The survey also found that consumers continue to rely on direct-to-consumer advertising as an informational resource, with 95 million checking magazine ads for risk and benefit information.

How patients can best be informed about their prescription medicines is an important question and one that should be discussed thoroughly. That is why 25 of the member companies in Pharmaceutical Research and Manufacturers of America have adopted new guiding principles on the direct-to-consumer advertising of prescription medicines. The drastic solution of ending prescription drug advertising or having a government agency regulate speech doesn't further that debate -- and it doesn't help to save one additional life.

BILLY TAUZIN
President
Pharmaceutical Research and Manufacturers of America


Pay their own

When I retired from LTV with a small pension, the judges made us pay our own hospital health insurance. My question is, why don't the lawmakers pay their health benefits like I do from their pensions?

I lost mine, but now my taxes are helping to pay their benefits. Something is wrong here.

JOHN SEARA
Hopewell


Send decoys instead

One way to help save lives from roadside bombs in Iraq would be for a truck convoy to be led by an expendable unmanned vehicle. This vehicle could be used to detonate roadside bombs in advance of trucks that carry the troops.

Depending on various parameters, such as the strength of the blast and the resilience of the unmanned vehicle, it might even be able to continue performing its mission. If it is totally destroyed, a delay might be necessitated for removing the vehicle from the road.
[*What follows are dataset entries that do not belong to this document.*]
(** X6. After an upload that is answered with status 200, every query
    on the session identifier of the answer is answered with status
    200 and the router's response on the table read from the upload. *)
Theorem upload_then_chat
    (df_sample : nat -> DataFrame -> DataFrame)
    (key_statistics : list scalar -> outcome (list text))
    (read_csv read_excel : string -> outcome DataFrame)
    (generate_content : text -> outcome string)
    (unpickle : string -> outcome DataFrame)
    (session_id : string) (file : Service.UploadFile)
    (temp temp' : Service.directory)
    (answer : Service.InitialAnalysisResponse.t) :
  Service.initial_analysis df_sample key_statistics read_csv read_excel
    session_id file temp = (Service.OK answer, temp') ->
  exists df,
    (if endswith ".csv" (Service.filename file)
     then read_csv (Service.read file) else read_excel (Service.read file))
    = Normal df
    /\ forall user_query history,
         exists r,
           generate_chart generate_content df user_query history = Normal r
           /\ Service.chat_query generate_content unpickle
                (Service.ChatQueryRequest.mk
                   (Service.InitialAnalysisResponse.session_id answer)
                   user_query history) temp'
              = Service.OK r.
Proof.
  intros H.
  assert (D := upload_directory df_sample key_statistics read_csv read_excel
                 session_id file temp).
  cbv zeta in D. rewrite H in D. cbn [snd] in D.
  unfold Service.initial_analysis in H.
  destruct (endswith ".csv" _ || _ || _); cbn [negb] in H; [|discriminate].
  destruct (if endswith ".csv" _ then _ else _) as [df|e]; [|discriminate].
  exists df. split; [reflexivity|].
  destruct (fst _) as [[s c i]|e]; [|discriminate].
  injection H as <- _. cbn [Service.InitialAnalysisResponse.session_id].
  intros q h. apply chat_on_pickle. rewrite D. apply lookup_write_same.
Qed.

Lemma upload_then_chat_witness :
  exists answer temp',
    Service.initial_analysis Samples.keep_all Samples.no_statistics
      Desk.two_files Desk.no_excel "ab12"
      (Service.mkUpload "fares.csv" Desk.fares_csv) []
    = (Service.OK answer, temp')
    /\ exists df,
         Desk.two_files Desk.fares_csv = Normal df
         /\ forall user_query history,
              exists r,
                generate_chart Samples.offline df user_query history = Normal r
                /\ Service.chat_query Samples.offline Desk.not_a_pickle
                     (Service.ChatQueryRequest.mk
                        (Service.InitialAnalysisResponse.session_id answer)
                        user_query history) temp'
                   = Service.OK r.
Proof.
  eexists. eexists.
  refine ((fun H => conj H
             (upload_then_chat Samples.keep_all Samples.no_statistics
                Desk.two_files Desk.no_excel Samples.offline Desk.not_a_pickle
                "ab12"
                (Service.mkUpload "fares.csv" Desk.fares_csv)
                [] _ _ H)) _).
  vm_compute. reflexivity.
Defined.

Lemma lookup_after_upload df_sample key_statistics read_csv read_excel
    session_id file temp other :
  other <> session_id ->
  Service.lookup (other ++ ".pkl")
    (snd (Service.initial_analysis df_sample key_statistics read_csv read_excel
            session_id file temp))
  = Service.lookup (other ++ ".pkl") temp.
Proof.
  intros N. rewrite upload_directory.
  destruct (endswith ".csv" _ || _ || _) eqn:A; [|reflexivity].
  assert (U : Service.lookup (other ++ ".pkl")
                (Service.write (session_id ++ "_" ++ Service.filename file)
                   (Service.Uploaded (Service.read file)) temp)
              = Service.lookup (other ++ ".pkl") temp).
  { apply lookup_write_other. now apply upload_name_not_pickle. }
  destruct (if endswith ".csv" _ then _ else _) as [df|e]; [|exact U].
  rewrite lookup_write_other; [exact U|].
  intros E. apply pickle_name_inj in E. congruence.
Qed.

(** X7. An upload leaves every other session as it was: whatever the
    uploaded file is named and holds, and however the upload is
    answered, the queries on another session identifier are answered
    as before. *)
Theorem upload_spares_other_sessions
    (df_sample : nat -> DataFrame -> DataFrame)
    (key_statistics : list scalar -> outcome (list text))
    (read_csv read_excel : string -> outcome DataFrame)
    (generate_content : text -> outcome string)
    (unpickle : string -> outcome DataFrame)
    (session_id other : string) (file : Service.UploadFile)
    (temp : Service.directory)
    (user_query : string) (history : list ChatMessage) :
  other <> session_id ->
  Service.chat_query generate_content unpickle
    (Service.ChatQueryRequest.mk other user_query history)
    (snd (Service.initial_analysis df_sample key_statistics read_csv read_excel
            session_id file temp))
  = Service.chat_query generate_content unpickle
      (Service.ChatQueryRequest.mk other user_query history) temp.
Proof.
  intros N. unfold Service.chat_query.
  cbn [Service.ChatQueryRequest.session_id].
  now rewrite lookup_after_upload.
Qed.

Lemma upload_spares_other_sessions_witness :
  Service.chat_query Samples.offline Desk.not_a_pickle
    (Service.ChatQueryRequest.mk "cd34" "survival chart" [])
    (snd (Service.initial_analysis Samples.keep_all Samples.no_statistics
            Desk.two_files Desk.no_excel "ab12"
            (Service.mkUpload "cd34.pkl.csv" "Name,Age")
            [("cd34.pkl", Service.Pickled Samples.survived_500_300)]))
  = Service.chat_query Samples.offline Desk.not_a_pickle
      (Service.ChatQueryRequest.mk "cd34" "survival chart" [])
      [("cd34.pkl", Service.Pickled Samples.survived_500_300)].
Proof.
  apply (upload_spares_other_sessions Samples.keep_all Samples.no_statistics
           Desk.two_files Desk.no_excel Samples.offline Desk.not_a_pickle
           "ab12" "cd34").
  discriminate.
Defined.

(* ----------------------------------------------------------------- *)
(** *** The pickles of the directory *)







(** A query on a file that no [to_pickle] wrote. *)
Example chat_on_foreign_file :
  Service.chat_query Samples.offline Desk.not_a_pickle
    (Service.ChatQueryRequest.mk "notes" "survival chart" [])
    [("notes.pkl", Service.Uploaded "remember the milk")]
  = Service.HTTPException 500 "Error processing query: invalid load key, 'r'.".
Proof. reflexivity. Qed.

(* ----------------------------------------------------------------- *)
(** *** Tables without rows *)







(* ----------------------------------------------------------------- *)
(** *** Tables with rows *)







(* ----------------------------------------------------------------- *)
(** *** Refused uploads *)

(** X11. An upload that is answered with status 400 creates no session:
    the queries on its session identifier are answered as before.
    Either the file name has none of the three endings (compared as
    they are written, in lower case) and the directory is unchanged, or
    the reader raised, the answer carries the reader's message, and the
    uploaded bytes stay in the directory. *)
Theorem refused_upload
    (df_sample : nat -> DataFrame -> DataFrame)
    (key_statistics : list scalar -> outcome (list text))
    (read_csv read_excel : string -> outcome DataFrame)
    (session_id : string) (file : Service.UploadFile)
    (temp temp' : Service.directory) (detail : string) :
  Service.initial_analysis df_sample key_statistics read_csv read_excel
    session_id file temp = (Service.HTTPException 400 detail, temp') ->
  let accepted :=
    endswith ".csv" (Service.filename file)
    || endswith ".xlsx" (Service.filename file)
    || endswith ".xls" (Service.filename file) in
  let file_path := session_id ++ "_" ++ Service.filename file in
  (forall generate_content unpickle user_query history,
     Service.chat_query generate_content unpickle
       (Service.ChatQueryRequest.mk session_id user_query history) temp'
     = Service.chat_query generate_content unpickle
         (Service.ChatQueryRequest.mk session_id user_query history) temp)
  /\ ((accepted = false
       /\ detail = "Only CSV and Excel files are supported"
       /\ temp' = temp)
      \/ (accepted = true
          /\ (exists e,
                (if endswith ".csv" (Service.filename file)
                 then read_csv (Service.read file)
                 else read_excel (Service.read file)) = Raise e
                /\ detail = "Error reading file: " ++ e)
          /\ temp' = Service.write file_path
                       (Service.Uploaded (Service.read file)) temp
          /\ Service.lookup file_path temp'
             = Some (Service.Uploaded (Service.read file)))).
Proof.
  intros H accepted file_path. unfold Service.initial_analysis in H.
  fold accepted in H. fold file_path in H.
  destruct accepted eqn:A; cbn [negb] in H.
  - destruct (if endswith ".csv" _ then _ else _) as [df|e] eqn:P.
    + destruct (fst _) as [[s c i]|e]; discriminate.
    + injection H as <- <-. split.
      * intros gc up q h. unfold Service.chat_query.
        cbn [Service.ChatQueryRequest.session_id].
        rewrite lookup_write_other; [reflexivity|].
        now apply upload_name_not_pickle.
      * right. repeat split.
        -- now exists e.
        -- apply lookup_write_same.
  - injection H as <- <-. split; [reflexivity|]. left. now repeat split.
Qed.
The vehicle would be controlled by a soldier responsible for leading the entire convoy. She/He would sit in the truck behind it, and the driver of that truck would then simply follow the unmanned vehicle, which should be low enough for the convoy leader to see over it.
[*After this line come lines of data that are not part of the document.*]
(** * Binance-trader: the per-symbol decision engine of [5.py]

    A shallow embedding of the trading script and the properties of its
    decision engine.

    Numbers.  Every price, balance and percentage of the script is a Python
    [float], that is an IEEE-754 binary64 value.  They are modelled by Rocq's
    primitive floats, which are binary64 values with the same arithmetic
    (round to nearest, ties to even) and the same comparisons (every
    comparison with NaN is false, [0.0 == -0.0]).  JSON numbers of the
    configuration are taken as floats; Python compares and divides an [int]
    of the configuration as the float of the same value.

    Effects.  The files [<symbol>_purchase_price.txt] are a finite map from
    file names to contents; the exchange is a record of the answers of the
    client for the cycle, one for each request the cycle can make; orders
    sent and lines printed are appended to the world.  Exceptions are the
    [Raise] results of a state-and-error monad.

    Indicators.  What pandas and pandas_ta compute is given by a record
    of parameters: the rolling mean and standard deviation, the values of
    the RSI, and the number of rows [ta.rsi] asks for.  The script's use of
    them is modelled: the window and its undefined first rows, the RSI
    column and its last row, [None] for a history that is too short.

    The loop.  [main] runs the symbols of the configuration one after the
    other, prints a separator and sleeps, for ever; it is given through any
    finite number of rounds, each with the answers of the exchange and the
    time of its separator. *)

From Stdlib Require Import ZArith Lia Bool List String Ascii Floats.
From stdpp Require Import base option strings gmap.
The technology needed to control the expendable unmanned vehicle would be primitive compared to what they are now doing at Carnegie Mellon University. Also, the vehicle should have extra wheels and axles for when the regular wheels and axles are blown off.
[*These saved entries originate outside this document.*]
(** When no instant reads [L] (the time lies in a spring-forward gap),
    [fixOffset] pushes it forward by the gap: the instant it finds reads
    [L] plus the difference between the zone's two offsets. *)
Lemma fixOffset_gap L t0 :
  twoOffsets -> (forall t, ~ reads L t) ->
  exists t1 t2,
    zone t1 < zone t2
    /\ reads (L + (zone t2 - zone t1) * 60 * 1000) (fst (fixOffset L (zone t0) zone)).
Proof.
  intros (a & b & Hab) Hnone. unfold reads, localTS in *. unfold fixOffset.
  remember (L - zone t0 * 60 * 1000) as g1 eqn:Hg1.
  destruct (Z.eqb_spec (zone t0) (zone g1)) as [E|E].
  { exfalso. apply (Hnone g1). rewrite <- E. lia. }
  remember (g1 - (zone g1 - zone t0) * 60 * 1000) as g2 eqn:Hg2.
  destruct (Z.eqb_spec (zone g1) (zone g2)) as [E2|E2].
  { exfalso. apply (Hnone g2). rewrite <- E2. lia. }
  assert (E3 : zone g2 = zone t0)
    by (destruct (Hab t0), (Hab g1), (Hab g2); congruence).
  cbn [fst].
  destruct (Z.min_spec (zone g1) (zone g2)) as [[Hlt Hmin]|[Hle Hmin]]; rewrite Hmin.
  - exists g1, g2. split; [exact Hlt|].
    replace (L - zone g1 * 60 * 1000) with g2 by lia. lia.
  - exists g2, g1. split; [lia|].
    replace (L - zone g2 * 60 * 1000) with g1 by lia. lia.
Qed.

(** In a zone with the offsets [lo] and [hi], the instant [fixOffset]
    finds reads the time asked for, or that time pushed forward by the
    difference of the offsets. *)
Lemma fixOffset_two lo hi L t0 :
  lo <= hi -> (forall t, zone t = lo \/ zone t = hi) ->
  localTS zone (fst (fixOffset L (zone t0) zone)) = L
  \/ localTS zone (fst (fixOffset L (zone t0) zone)) = L + (hi - lo) * 60 * 1000.
Proof.
  intros Hle Hab. unfold localTS, fixOffset.
  remember (L - zone t0 * 60 * 1000) as g1 eqn:Hg1.
  destruct (Z.eqb_spec (zone t0) (zone g1)) as [E|E]; cbn [fst].
  { left. rewrite <- E. lia. }
  remember (g1 - (zone g1 - zone t0) * 60 * 1000) as g2 eqn:Hg2.
  destruct (Z.eqb_spec (zone g1) (zone g2)) as [E2|E2]; cbn [fst].
  { left. rewrite <- E2. lia. }
  right.
  assert (E3 : zone g2 = zone t0)
    by (destruct (Hab t0), (Hab g1), (Hab g2); congruence).
  destruct (Z.min_spec (zone g1) (zone g2)) as [[Hlt Hmin]|[Hge Hmin]]; rewrite Hmin.
  - replace (L - zone g1 * 60 * 1000) with g2 by lia.
    destruct (Hab g1), (Hab g2); lia.
  - replace (L - zone g2 * 60 * 1000) with g1 by lia.
    destruct (Hab g1), (Hab g2); lia.
Qed.

(** Adding milliseconds moves the timestamp by that much, whatever the
    zone does in between. *)
Lemma plusMillis_add ts n : plusMillis zone ts n = ts + n.
Proof.
  unfold plusMillis, toObject. rewrite objToLocalTS_tsToObj.
  unfold fixOffset.
  replace (ts + zone ts * 60 * 1000 - zone ts * 60 * 1000) with ts by lia.
  rewrite Z.eqb_refl. simpl. destruct (Z.eqb_spec n 0); lia.
Qed.

Lemma setHMS_eq ts h mi s :
  setHMS zone ts h mi s
  = fst (fixOffset (epochDay (localTS zone ts) * msPerDay
                    + clockMs h mi s (millisecond (toObject zone ts)))
                   (zone ts) zone).
Proof.
  unfold setHMS, objToTS, clampDay, toObject, localTS.
  cbn [year month day hour minute second millisecond].
  now rewrite (objToLocalTS_clamp _ _ h mi s _ (tsToObj_date ts (zone ts))).
Qed.

Lemma startOfDay_eq ts :
  startOfDay zone ts
  = fst (fixOffset (epochDay (localTS zone ts) * msPerDay) (zone ts) zone).
Proof.
  unfold startOfDay, objToTS, clampDay, toObject, localTS.
  cbn [year month day hour minute second millisecond].
  rewrite (objToLocalTS_clamp _ _ 0 0 0 0 (tsToObj_date ts (zone ts))).
  unfold clockMs. now rewrite !Z.add_0_r.
Qed.

Lemma plusDays_eq ts k :
  plusDays zone ts k
  = fst (fixOffset (localTS zone ts + k * msPerDay) (zone ts) zone).
Proof.
  unfold plusDays, toObject, localTS.
  rewrite (objToLocalTS_plus _ _ k (tsToObj_date ts (zone ts))).
  pose proof (tsToObj_clock ts (zone ts)) as [_ Hc]. rewrite Hc.
  rewrite (epochDay_msOfDay (ts + zone ts * 60 * 1000)) at 3.
  f_equal. f_equal. lia.
Qed.

Lemma fromObject_eq now n y m d :
  civilFromDays n = (y, m, d) ->
  fromObject zone now y m d = fst (fixOffset (n * msPerDay) (zone now) zone).
Proof.
  intros Hc. pose proof (civilFromDays_spec n) as H. rewrite Hc in H.
  destruct H as (Hn & _).
  unfold fromObject, objToTS, objToLocalTS, dateUTC.
  cbn [year month day hour minute second millisecond]. rewrite Hn.
  now rewrite !Z.add_0_r.
Qed.

End ZoneFacts.

(** * Zones whose day boundaries are well behaved *)

Section DayBoundaries.
Import JSDate Luxon.
Local Arguments civilFromDays : simpl never.
Variable zone : Zone.
Local Abbreviation midnight := (midnight zone).
Local Abbreviation localDay := (localDay zone).
Local Abbreviation localMidnight := (localMidnight zone).

Hypothesis regular : regularZone zone.

Lemma localMidnight_midnight n : midnight n (localMidnight n).
Proof.
  unfold midnight, localMidnight.
  apply fixOffset_reads; [apply regular | apply (rz_exists zone regular)].
Qed.

Lemma fixOffset_midnight n t0 :
  fst (fixOffset (n * msPerDay) (zone t0) zone) = localMidnight n.
Proof.
  apply (rz_unique zone regular n); [|apply localMidnight_midnight].
  apply fixOffset_reads; [apply regular | apply (rz_exists zone regular)].
Qed.

Lemma localDay_midnight n : localDay (localMidnight n) = n.
Proof.
  unfold localDay. rewrite (localMidnight_midnight n).
  replace (n * msPerDay) with (n * msPerDay + 0) by lia.
  apply epochDay_unique. unfold msPerDay. lia.
Qed.

Lemma startOfDay_midnight ts : startOfDay zone ts = localMidnight (localDay ts).
Proof. rewrite startOfDay_eq. apply fixOffset_midnight. Qed.

Lemma plusDays_midnight n : plusDays zone (localMidnight n) 1 = localMidnight (n + 1).
Proof.
  rewrite plusDays_eq. rewrite (localMidnight_midnight n).
  replace (n * msPerDay + 1 * msPerDay) with ((n + 1) * msPerDay) by lia.
  apply fixOffset_midnight.
Qed.

Lemma endOfDay_midnight n : endOfDay zone (localMidnight n) = localMidnight (n + 1) - 1.
Proof.
  unfold endOfDay. rewrite plusMillis_add, plusDays_midnight, startOfDay_midnight.
  rewrite localDay_midnight. lia.
Qed.

(** Midnights are at least a minute apart, in the order of the days. *)
Lemma localMidnight_mono n n' : n < n' -> localMidnight n + 60000 <= localMidnight n'.
Proof.
  intros Hlt.
  pose proof (localMidnight_midnight n) as H1.
  pose proof (localMidnight_midnight n') as H2.
  unfold midnight, reads, localTS in H1, H2.
  pose proof (rz_spread zone regular (localMidnight n') (localMidnight n)) as Hs.
  unfold msPerDay in *. nia.
Qed.

Lemma localMidnight_leb n n' : (localMidnight n <=? localMidnight n') = (n <=? n').
Proof.
  destruct (Z.leb_spec n n') as [Hle|Hgt].
  - apply Z.leb_le. destruct (Z.eq_dec n n') as [->|Hne]; [lia|].
    pose proof (localMidnight_mono n n'). lia.
  - apply Z.leb_gt. pose proof (localMidnight_mono n' n). lia.
Qed.

Lemma toObject_midnight n :
  toObject zone (localMidnight n)
  = let '(y, m, d) := civilFromDays n in mkObj y m d 0 0 0 0.
Proof.
  pose proof (localMidnight_midnight n) as H. unfold midnight, reads, localTS in H.
  assert (Hv : validClock 0 0 0 0) by (unfold validClock; lia).
  pose proof (clock_of_local n 0 0 0 0 (localMidnight n) (zone (localMidnight n)) Hv) as Hc.
  unfold clockMs in Hc. rewrite !Z.add_0_r in Hc. specialize (Hc H).
  destruct Hc as (Hh & Hmi & Hs & Hms & Hd).
  unfold toObject. destruct (tsToObj _ _) as [y m d h mi s ms].
  cbn [year month day hour minute second millisecond] in *.
  rewrite <- Hd. congruence.
Qed.

Lemma toISODate_midnight n : toISODate zone (localMidnight n) = civilFromDays n.
Proof.
  unfold toISODate. rewrite toObject_midnight.
  now destruct (civilFromDays n) as [[y m] d].
Qed.

Lemma fromObject_midnight now n y m d :
  civilFromDays n = (y, m, d) -> fromObject zone now y m d = localMidnight n.
Proof.
  intros Hc. rewrite (fromObject_eq zone now n y m d Hc). apply fixOffset_midnight.
Qed.

End DayBoundaries.

(** * America/New_York is regular *)

Section NewYork.
Import JSDate Luxon Zones.
Local Arguments civilFromDays : simpl never.
Local Arguments daysFromCivil : simpl never.

Lemma newYork_values t : newYork t = -240 \/ newYork t = -300.
Proof.
  unfold newYork. destruct (civilFromDays (epochDay t)) as [[y m] d].
  destruct (_ && _); auto.
Qed.

Lemma newYork_early_hours n r :
  4 * 3600000 <= r < 6 * 3600000 ->
  newYork (n * msPerDay + r) = if dstAtMidnight n then -240 else -300.
Proof.
  intros Hr. unfold newYork, dstAtMidnight.
  rewrite epochDay_unique by (unfold msPerDay; lia).
  destruct (civilFromDays n) as [[y m] d].
  unfold dstStart, dstEnd.
  set (S := sundayOnOrAfter (daysFromCivil y 3 1)).
  set (E := sundayOnOrAfter (daysFromCivil y 11 1)).
  assert (H1 : ((S + 7) * msPerDay + 7 * 3600000 <=? n * msPerDay + r) = (S + 7 <? n)).
  { unfold msPerDay. destruct (Z.ltb_spec (S + 7) n); [apply Z.leb_le | apply Z.leb_gt]; lia. }
  assert (H2 : (n * msPerDay + r <? E * msPerDay + 6 * 3600000) = (n <=? E)).
  { unfold msPerDay. destruct (Z.leb_spec n E); [apply Z.ltb_lt | apply Z.ltb_ge]; lia. }
  now rewrite H1, H2.
Qed.

Lemma newYork_midnight n t :
  midnight newYork n t <->
  t = n * msPerDay + (if dstAtMidnight n then 4 else 5) * 3600000.
Proof.
  unfold midnight, reads, localTS. split.
  - intros H. destruct (newYork_values t) as [E|E].
    + assert (Ht : t = n * msPerDay + 4 * 3600000) by lia.
      rewrite Ht in E. rewrite newYork_early_hours in E by lia.
      destruct (dstAtMidnight n); [exact Ht | discriminate].
    + assert (Ht : t = n * msPerDay + 5 * 3600000) by lia.
      rewrite Ht in E. rewrite newYork_early_hours in E by lia.
      destruct (dstAtMidnight n); [discriminate | exact Ht].
  - intros ->. rewrite newYork_early_hours by (destruct (dstAtMidnight n); lia).
    destruct (dstAtMidnight n); lia.
Qed.

Lemma newYork_regular : regularZone newYork.
Proof.
  split.
  - exists (-240), (-300). apply newYork_values.
  - intros t t'. destruct (newYork_values t), (newYork_values t'); lia.
  - intros n. eexists. apply newYork_midnight. reflexivity.
  - intros n t t' H H'. apply newYork_midnight in H, H'. congruence.
Qed.

End NewYork.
In case rolling over a roadside bomb is not the way to set it off, the vehicle would need to be equipped with more effective detonating means (maybe electromagnetic) that would be in operation throughout the journey.

JOHN C. SCHMERTZ
Wilkinsburg


Social Security should offer several options

For once Republican John Snow is completely honest about the Social Security mess when he writes, "Perhaps worst of all, extra dollars that are collected by Social Security while it has been solvent -- the Social Security "surplus" that you've heard about -- are spent on other government programs, not saved for future beneficiaries of Social Security!" ("Happy Birthday ... and Many More?" Puts & Calls, Business, Aug. 14).

And although I'm a Pennsylvania member of AARP, I agree that Social Security money must be taken away from Congress' reach. At least one of my sons would like to divert his Social Security money to a private account, and that should be one option allowed by any revision made to Social Security. The percentage to be diverted should be any amount up to 100 percent.

I also agree with Shane Creamer that those future retirees who want to remain in the present Social Security system should be allowed that option. Everyone can be satisfied by allowing sufficient options to cover all possible cases. I propose four options: (1) stay in the present system, (2) choose to self-manage your own private account through Scottrade or another discount brokerage, (3) choose to have a private account managed by one of the many brokerages or (4) choose to be included in the same plan as government employees and civilian employees of the U.S. government.

The fourth option is known as the Thrift Savings Plan, and it is managed by the Federal Retirement Thrift Investment Board. There are five funds available through this plan. A retiree under Social Security should be able to choose any of the five funds and switch at the same intervals available to government employees.